MetaVia Inc. has announced promising Phase 1 results for DA-1726, a novel dual oxyntomodulin analog agonist targeting obesity treatment, showing clinically meaningful weight loss without requiring dose titration. The data, presented at ObesityWeek 2025, demonstrated that participants receiving the highest tested dose of 32 mg achieved body weight reductions of up to 6.3% from baseline, with an average reduction of 4.3% at Day 26.
Clinical Trial Results Show Strong Efficacy Signal
The Phase 1 randomized, double-blind, placebo-controlled study evaluated DA-1726 in obese but otherwise healthy adults with a body mass index of 30-45 kg/m². Each of the four cohorts included nine participants randomized 6:3 to receive four once-weekly subcutaneous doses of DA-1726 or placebo.
Beyond weight loss, participants experienced substantial waist circumference reductions, with decreases of as much as 3.9 inches. These effects were sustained for two weeks after dosing ended, suggesting durable metabolic benefits.
"These Phase 1 results continue to reinforce DA-1726's potential as a differentiated dual agonist for the treatment of obesity," said Hyung Heon Kim, Chief Executive Officer of MetaVia. "The favorable safety profile observed, even without titration, together with potentially best-in-class early weight loss, waist circumference reduction and clean cardiovascular findings, is highly encouraging."
Pharmacokinetic Profile Supports Once-Weekly Dosing
The newly reported pharmacokinetic data revealed linear, dose-proportional exposure and a mean half-life of approximately 80 hours, confirming the feasibility of once-weekly dosing. This extended half-life supports patient convenience and treatment adherence compared to more frequent dosing regimens.
DA-1726 was well tolerated across all dose levels, with no serious adverse events or treatment discontinuations reported.

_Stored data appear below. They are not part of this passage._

(** * GalacticScribe: a shallow embedding of [GalacticScribe.py]

    The script fetches the chapters of configured stories, removes
    duplicate titles, sorts the chapters by creation time, validates each
    chapter body, packs the survivors into an EPUB, mails it, and records
    the delivery in a size-capped log directory.

    Conventions of the model:
    - a Python [str] is a [string]; one [ascii] stands for one character
      (code points 0..255), so [String.length] is Python's [len];
    - [created_utc] is an epoch time in seconds, a [Z];
    - [selftext_html] is an [option string]: PRAW gives [None] for a post
      without text;
    - a file size is an [N], and the size test of the log directory is
      made on the float nearest to the byte count;
    - a [dict] is an association list in insertion order, because
      [dict.values()] feeds a stable sort;
    - the libraries the script calls (BeautifulSoup, tenacity, smtplib, the
      file system) are modelled at their interface: the HTML parser is a
      parameter, external calls are events whose outcome an oracle decides. *)

From Stdlib Require Import List String Ascii Bool Arith ZArith NArith Lia.
From Stdlib Require Import Permutation Sorted.
Import ListNotations.

Local Open Scope string_scope.

(** ** Python string helpers *)

Module Py.

(** [sep.join(parts)] *)
Fixpoint join (sep : string) (parts : list string) : string :=
  match parts with
  | [] => ""
  | [p] => p
  | p :: rest => p ++ sep ++ join sep rest
  end.

(** [str.isspace] on one character, for the code points below 256:
    TAB..CR, the separators FS..US, space, NEL and the no-break space. *)
Definition isspace (c : ascii) : bool :=
  let n := nat_of_ascii c in
  (((9 <=? n) && (n <=? 13)) || ((28 <=? n) && (n <=? 32))
   || (n =? 133) || (n =? 160))%nat.

Fixpoint lstrip (s : string) : string :=
  match s with
  | EmptyString => EmptyString
  | String c rest => if isspace c then lstrip rest else s
  end.

Fixpoint rstrip (s : string) : string :=
  match s with
  | EmptyString => EmptyString
  | String c rest =>
      match rstrip rest with
      | EmptyString => if isspace c then EmptyString else String c EmptyString
      | r => String c r
      end
  end.

(** [s.strip()] *)
Definition strip (s : string) : string := rstrip (lstrip s).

Gastrointestinal events were mild and transient, and no clinically meaningful changes were observed in cardiovascular parameters, including heart rate or QTcF interval.
Preclinical Data Demonstrates Superior Lipid Benefits
Comparative preclinical studies in diet-induced obesity mouse models showed DA-1726's differentiated metabolic profile compared to other dual agonists. When compared to tirzepatide, DA-1726 produced greater weight loss despite similar food intake, accompanied by enhanced energy expenditure not attributable to increased locomotor activity.
"DA-1726 demonstrated comparable weight-loss efficacy to pemvidutide while delivering superior lipid-lowering effects, including greater reductions in total cholesterol and LDL-C," Kim noted. The drug also led to greater reductions in total cholesterol and LDL-C, demonstrating a distinct glucagon-mediated metabolic mechanism.
When compared with pemvidutide, DA-1726 achieved similar body-weight reductions and improvements in body composition, including decreased fat mass and relatively preserved lean mass. Notably, DA-1726 delivered superior lipid-lowering benefits, showing greater reductions in total cholesterol, LDL-C, and triglycerides across treatment groups.
Mechanism of Action and Development Strategy
DA-1726 functions as a dual agonist of GLP-1 receptors (GLP1R) and glucagon receptors (GCGR), leading to weight loss through reduced appetite and increased energy expenditure. As an oxyntomodulin analog, it mimics a naturally-occurring gut hormone that activates both receptor types, potentially resulting in superior body weight loss compared to selective GLP1R agonists.
Based on the encouraging Phase 1 results, MetaVia has extended the study to evaluate a 48 mg dose for a total of 8 weeks to assess longer-term early efficacy and patient exposure while exploring the non-titrated maximum tolerated dose. Results from the 48 mg cohort are expected later this year.
The company is developing DA-1726 for both obesity and Metabolic Dysfunction-Associated Steatohepatitis (MASH), positioning it as a potential treatment for multiple cardiometabolic conditions. The drug is administered once weekly subcutaneously, offering a convenient dosing schedule for patients.